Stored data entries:
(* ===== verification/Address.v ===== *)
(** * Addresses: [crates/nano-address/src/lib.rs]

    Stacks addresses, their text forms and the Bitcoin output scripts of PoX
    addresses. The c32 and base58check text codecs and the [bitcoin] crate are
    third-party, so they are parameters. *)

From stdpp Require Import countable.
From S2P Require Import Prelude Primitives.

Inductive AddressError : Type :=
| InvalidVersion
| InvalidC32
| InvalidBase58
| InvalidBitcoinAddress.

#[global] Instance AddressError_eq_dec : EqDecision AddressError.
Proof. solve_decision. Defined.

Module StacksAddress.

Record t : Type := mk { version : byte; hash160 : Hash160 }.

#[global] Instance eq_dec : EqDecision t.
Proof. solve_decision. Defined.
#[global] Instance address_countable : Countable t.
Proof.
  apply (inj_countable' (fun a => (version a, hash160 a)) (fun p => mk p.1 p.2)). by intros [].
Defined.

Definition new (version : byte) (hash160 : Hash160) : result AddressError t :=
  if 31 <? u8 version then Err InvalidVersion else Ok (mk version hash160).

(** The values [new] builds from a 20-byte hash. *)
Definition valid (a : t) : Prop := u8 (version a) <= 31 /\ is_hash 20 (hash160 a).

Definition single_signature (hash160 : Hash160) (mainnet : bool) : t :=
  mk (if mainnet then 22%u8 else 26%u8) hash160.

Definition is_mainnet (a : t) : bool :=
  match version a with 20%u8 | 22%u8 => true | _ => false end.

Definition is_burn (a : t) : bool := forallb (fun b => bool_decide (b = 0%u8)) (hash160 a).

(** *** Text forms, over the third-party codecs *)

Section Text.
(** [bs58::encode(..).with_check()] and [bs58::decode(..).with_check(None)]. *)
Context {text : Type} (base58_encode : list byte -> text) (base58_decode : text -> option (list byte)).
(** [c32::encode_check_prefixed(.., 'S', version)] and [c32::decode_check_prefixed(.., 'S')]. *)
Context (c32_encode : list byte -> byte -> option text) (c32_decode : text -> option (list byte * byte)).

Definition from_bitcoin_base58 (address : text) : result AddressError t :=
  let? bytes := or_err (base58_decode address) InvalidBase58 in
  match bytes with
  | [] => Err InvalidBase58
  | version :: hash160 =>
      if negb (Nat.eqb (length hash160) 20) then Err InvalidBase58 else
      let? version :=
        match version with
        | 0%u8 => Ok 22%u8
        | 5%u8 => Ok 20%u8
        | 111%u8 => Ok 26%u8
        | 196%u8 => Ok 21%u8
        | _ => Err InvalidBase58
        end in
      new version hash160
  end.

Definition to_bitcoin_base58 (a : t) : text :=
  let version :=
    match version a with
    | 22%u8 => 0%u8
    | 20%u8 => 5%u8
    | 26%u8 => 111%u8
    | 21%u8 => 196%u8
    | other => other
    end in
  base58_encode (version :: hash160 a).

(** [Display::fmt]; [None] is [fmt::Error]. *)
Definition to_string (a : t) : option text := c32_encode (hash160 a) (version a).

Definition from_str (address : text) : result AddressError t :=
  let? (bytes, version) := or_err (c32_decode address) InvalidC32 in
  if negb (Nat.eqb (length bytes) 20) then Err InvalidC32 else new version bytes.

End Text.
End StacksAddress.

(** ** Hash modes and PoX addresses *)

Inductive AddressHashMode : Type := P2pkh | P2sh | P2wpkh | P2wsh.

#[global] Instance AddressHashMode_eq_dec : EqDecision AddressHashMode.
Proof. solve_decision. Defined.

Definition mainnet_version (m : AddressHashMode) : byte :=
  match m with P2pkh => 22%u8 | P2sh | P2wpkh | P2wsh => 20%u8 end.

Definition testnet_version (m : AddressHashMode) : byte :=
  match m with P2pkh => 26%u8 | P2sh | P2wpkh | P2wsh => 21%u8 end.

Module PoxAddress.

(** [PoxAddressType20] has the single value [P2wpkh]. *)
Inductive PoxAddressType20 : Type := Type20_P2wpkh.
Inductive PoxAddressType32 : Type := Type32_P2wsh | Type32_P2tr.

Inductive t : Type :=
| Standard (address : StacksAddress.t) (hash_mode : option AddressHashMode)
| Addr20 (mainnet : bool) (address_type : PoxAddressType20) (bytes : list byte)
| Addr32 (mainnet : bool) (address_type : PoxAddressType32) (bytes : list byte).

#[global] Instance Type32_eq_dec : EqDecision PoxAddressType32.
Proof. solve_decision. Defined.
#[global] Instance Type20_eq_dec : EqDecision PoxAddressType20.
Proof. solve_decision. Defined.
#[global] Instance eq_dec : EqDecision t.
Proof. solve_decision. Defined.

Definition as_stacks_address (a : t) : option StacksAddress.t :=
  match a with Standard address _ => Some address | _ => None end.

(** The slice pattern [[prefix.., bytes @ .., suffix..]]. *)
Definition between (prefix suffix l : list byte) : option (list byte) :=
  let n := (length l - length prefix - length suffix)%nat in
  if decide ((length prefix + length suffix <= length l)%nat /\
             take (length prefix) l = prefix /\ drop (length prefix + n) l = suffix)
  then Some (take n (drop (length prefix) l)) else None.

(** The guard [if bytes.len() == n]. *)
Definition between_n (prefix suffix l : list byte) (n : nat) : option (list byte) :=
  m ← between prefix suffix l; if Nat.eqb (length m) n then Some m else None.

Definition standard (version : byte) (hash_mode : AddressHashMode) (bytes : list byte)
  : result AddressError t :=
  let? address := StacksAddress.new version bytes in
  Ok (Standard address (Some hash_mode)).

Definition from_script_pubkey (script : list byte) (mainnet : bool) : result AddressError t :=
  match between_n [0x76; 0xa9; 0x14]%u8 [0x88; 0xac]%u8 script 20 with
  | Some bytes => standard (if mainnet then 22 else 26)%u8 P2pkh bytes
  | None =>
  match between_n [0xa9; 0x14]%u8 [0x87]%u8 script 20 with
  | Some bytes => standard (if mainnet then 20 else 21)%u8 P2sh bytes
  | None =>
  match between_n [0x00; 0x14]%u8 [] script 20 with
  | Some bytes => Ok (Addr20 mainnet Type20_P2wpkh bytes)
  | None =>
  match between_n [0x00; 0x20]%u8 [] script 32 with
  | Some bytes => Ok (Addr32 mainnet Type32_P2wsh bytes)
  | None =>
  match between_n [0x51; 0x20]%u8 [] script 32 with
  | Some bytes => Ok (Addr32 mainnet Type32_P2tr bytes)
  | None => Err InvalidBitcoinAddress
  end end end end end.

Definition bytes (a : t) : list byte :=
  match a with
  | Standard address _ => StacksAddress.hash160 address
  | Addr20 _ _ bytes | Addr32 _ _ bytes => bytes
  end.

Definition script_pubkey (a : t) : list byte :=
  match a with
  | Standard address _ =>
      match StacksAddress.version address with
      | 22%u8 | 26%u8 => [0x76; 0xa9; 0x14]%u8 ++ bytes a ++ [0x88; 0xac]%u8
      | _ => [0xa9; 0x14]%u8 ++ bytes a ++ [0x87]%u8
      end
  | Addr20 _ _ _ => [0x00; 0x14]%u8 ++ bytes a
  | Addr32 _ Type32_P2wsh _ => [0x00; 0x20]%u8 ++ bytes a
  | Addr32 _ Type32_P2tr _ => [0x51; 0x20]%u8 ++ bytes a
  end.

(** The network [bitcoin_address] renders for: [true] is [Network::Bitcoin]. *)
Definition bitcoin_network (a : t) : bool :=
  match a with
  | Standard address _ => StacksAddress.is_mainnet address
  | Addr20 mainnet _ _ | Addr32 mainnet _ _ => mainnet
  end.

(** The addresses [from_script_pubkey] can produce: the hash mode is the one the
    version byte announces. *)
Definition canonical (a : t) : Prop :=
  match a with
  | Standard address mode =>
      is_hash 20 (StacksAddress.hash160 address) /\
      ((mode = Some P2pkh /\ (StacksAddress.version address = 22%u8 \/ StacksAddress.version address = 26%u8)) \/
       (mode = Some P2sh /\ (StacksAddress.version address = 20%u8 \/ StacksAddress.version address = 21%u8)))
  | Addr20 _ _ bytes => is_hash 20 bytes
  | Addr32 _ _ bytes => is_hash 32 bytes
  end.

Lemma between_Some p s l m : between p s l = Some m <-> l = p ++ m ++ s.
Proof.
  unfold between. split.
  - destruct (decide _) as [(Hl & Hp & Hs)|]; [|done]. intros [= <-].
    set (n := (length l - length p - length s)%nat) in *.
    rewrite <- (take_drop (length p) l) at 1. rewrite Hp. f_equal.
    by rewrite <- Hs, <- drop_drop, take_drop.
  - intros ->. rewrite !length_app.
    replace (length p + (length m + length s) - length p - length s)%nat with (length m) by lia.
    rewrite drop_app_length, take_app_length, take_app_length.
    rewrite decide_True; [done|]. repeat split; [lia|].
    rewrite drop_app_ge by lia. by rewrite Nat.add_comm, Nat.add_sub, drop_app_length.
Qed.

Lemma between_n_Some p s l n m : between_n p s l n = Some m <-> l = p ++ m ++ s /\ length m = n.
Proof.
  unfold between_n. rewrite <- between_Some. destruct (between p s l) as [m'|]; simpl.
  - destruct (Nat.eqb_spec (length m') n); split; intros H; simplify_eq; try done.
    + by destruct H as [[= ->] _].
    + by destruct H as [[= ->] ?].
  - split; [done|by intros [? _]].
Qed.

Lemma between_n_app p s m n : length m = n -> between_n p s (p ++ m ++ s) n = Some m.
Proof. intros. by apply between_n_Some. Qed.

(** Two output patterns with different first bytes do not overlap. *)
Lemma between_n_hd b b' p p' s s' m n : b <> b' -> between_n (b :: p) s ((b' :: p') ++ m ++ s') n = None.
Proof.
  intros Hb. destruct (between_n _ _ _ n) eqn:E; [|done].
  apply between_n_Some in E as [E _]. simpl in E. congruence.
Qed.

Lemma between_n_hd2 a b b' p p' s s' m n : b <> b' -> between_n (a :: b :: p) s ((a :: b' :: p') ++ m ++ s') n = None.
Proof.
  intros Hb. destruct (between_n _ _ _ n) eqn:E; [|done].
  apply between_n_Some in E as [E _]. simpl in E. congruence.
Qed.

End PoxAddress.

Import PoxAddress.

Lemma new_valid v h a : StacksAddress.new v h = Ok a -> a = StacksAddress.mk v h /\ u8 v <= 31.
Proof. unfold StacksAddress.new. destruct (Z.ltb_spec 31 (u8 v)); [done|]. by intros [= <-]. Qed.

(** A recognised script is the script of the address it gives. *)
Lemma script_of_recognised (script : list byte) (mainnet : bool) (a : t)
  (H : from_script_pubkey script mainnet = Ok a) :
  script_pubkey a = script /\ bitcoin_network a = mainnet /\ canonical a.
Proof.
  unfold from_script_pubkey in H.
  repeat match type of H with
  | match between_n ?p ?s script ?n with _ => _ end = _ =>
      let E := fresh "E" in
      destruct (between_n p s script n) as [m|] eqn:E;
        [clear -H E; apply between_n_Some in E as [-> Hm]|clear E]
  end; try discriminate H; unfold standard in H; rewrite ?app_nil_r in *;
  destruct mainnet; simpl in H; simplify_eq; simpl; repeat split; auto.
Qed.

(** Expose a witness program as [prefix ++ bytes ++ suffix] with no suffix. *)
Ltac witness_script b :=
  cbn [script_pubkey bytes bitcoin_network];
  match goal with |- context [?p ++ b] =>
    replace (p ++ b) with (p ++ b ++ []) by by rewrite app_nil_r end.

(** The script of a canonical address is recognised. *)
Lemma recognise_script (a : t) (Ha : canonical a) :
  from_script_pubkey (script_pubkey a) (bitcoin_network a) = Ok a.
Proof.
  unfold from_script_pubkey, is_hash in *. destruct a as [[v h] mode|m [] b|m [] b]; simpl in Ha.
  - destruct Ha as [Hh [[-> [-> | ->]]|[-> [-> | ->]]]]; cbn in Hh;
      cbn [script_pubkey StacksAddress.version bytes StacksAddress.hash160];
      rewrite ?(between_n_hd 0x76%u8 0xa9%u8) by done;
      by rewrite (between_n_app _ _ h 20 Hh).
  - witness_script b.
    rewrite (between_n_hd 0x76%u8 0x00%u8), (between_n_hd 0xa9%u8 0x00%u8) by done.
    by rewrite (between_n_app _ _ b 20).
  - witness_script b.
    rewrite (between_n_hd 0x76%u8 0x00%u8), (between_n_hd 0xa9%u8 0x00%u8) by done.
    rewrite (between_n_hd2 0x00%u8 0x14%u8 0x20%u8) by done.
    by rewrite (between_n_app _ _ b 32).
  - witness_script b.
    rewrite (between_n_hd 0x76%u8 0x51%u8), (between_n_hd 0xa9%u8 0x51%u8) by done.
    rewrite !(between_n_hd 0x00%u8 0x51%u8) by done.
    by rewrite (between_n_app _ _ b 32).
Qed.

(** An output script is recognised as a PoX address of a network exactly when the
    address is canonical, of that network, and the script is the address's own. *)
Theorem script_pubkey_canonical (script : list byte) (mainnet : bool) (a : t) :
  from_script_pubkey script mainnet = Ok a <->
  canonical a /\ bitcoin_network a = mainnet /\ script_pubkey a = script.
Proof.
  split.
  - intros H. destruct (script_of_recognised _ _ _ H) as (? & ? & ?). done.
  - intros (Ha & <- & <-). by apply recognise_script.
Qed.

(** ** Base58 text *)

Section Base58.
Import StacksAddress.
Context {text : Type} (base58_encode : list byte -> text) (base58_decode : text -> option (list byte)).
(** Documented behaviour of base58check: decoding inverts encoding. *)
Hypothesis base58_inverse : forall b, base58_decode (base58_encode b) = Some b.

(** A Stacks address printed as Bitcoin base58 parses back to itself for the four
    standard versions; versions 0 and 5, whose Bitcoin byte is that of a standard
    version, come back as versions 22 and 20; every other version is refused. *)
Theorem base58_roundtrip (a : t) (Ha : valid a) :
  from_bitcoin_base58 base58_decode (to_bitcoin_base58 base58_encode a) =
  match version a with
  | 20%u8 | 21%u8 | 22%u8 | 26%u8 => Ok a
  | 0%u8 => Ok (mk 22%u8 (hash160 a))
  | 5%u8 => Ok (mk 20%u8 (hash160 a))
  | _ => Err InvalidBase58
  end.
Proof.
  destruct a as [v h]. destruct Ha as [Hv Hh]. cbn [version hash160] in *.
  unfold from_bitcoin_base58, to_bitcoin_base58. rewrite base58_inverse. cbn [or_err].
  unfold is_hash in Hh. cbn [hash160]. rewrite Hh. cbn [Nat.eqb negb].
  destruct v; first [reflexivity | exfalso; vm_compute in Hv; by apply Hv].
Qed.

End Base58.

__PROBLEM REQUIREMENTS__: Copy the records above exactly, beginning at the line that contains "Definition from_str (address" and stopping after the line that contains "m ← between".

__ANSWER TO THIS TASK__:
Definition from_str (address : text) : result AddressError t :=
  let? (bytes, version) := or_err (c32_decode address) InvalidC32 in
  if negb (Nat.eqb (length bytes) 20) then Err InvalidC32 else new version bytes.

End Text.
End StacksAddress.

(** ** Hash modes and PoX addresses *)

Inductive AddressHashMode : Type := P2pkh | P2sh | P2wpkh | P2wsh.

#[global] Instance AddressHashMode_eq_dec : EqDecision AddressHashMode.
Proof. solve_decision. Defined.

Definition mainnet_version (m : AddressHashMode) : byte :=
  match m with P2pkh => 22%u8 | P2sh | P2wpkh | P2wsh => 20%u8 end.

Definition testnet_version (m : AddressHashMode) : byte :=
  match m with P2pkh => 26%u8 | P2sh | P2wpkh | P2wsh => 21%u8 end.

Module PoxAddress.

(** [PoxAddressType20] has the single value [P2wpkh]. *)
Inductive PoxAddressType20 : Type := Type20_P2wpkh.
Inductive PoxAddressType32 : Type := Type32_P2wsh | Type32_P2tr.

Inductive t : Type :=
| Standard (address : StacksAddress.t) (hash_mode : option AddressHashMode)
| Addr20 (mainnet : bool) (address_type : PoxAddressType20) (bytes : list byte)
| Addr32 (mainnet : bool) (address_type : PoxAddressType32) (bytes : list byte).

#[global] Instance Type32_eq_dec : EqDecision PoxAddressType32.
Proof. solve_decision. Defined.
#[global] Instance Type20_eq_dec : EqDecision PoxAddressType20.
Proof. solve_decision. Defined.
#[global] Instance eq_dec : EqDecision t.
Proof. solve_decision. Defined.

Definition as_stacks_address (a : t) : option StacksAddress.t :=
  match a with Standard address _ => Some address | _ => None end.

(** The slice pattern [[prefix.., bytes @ .., suffix..]]. *)
Definition between (prefix suffix l : list byte) : option (list byte) :=
  let n := (length l - length prefix - length suffix)%nat in
  if decide ((length prefix + length suffix <= length l)%nat /\
             take (length prefix) l = prefix /\ drop (length prefix + n) l = suffix)
  then Some (take n (drop (length prefix) l)) else None.

(** The guard [if bytes.len() == n]. *)
Definition between_n (prefix suffix l : list byte) (n : nat) : option (list byte) :=
  m ← between prefix suffix l; if Nat.eqb (length m) n then Some m else None.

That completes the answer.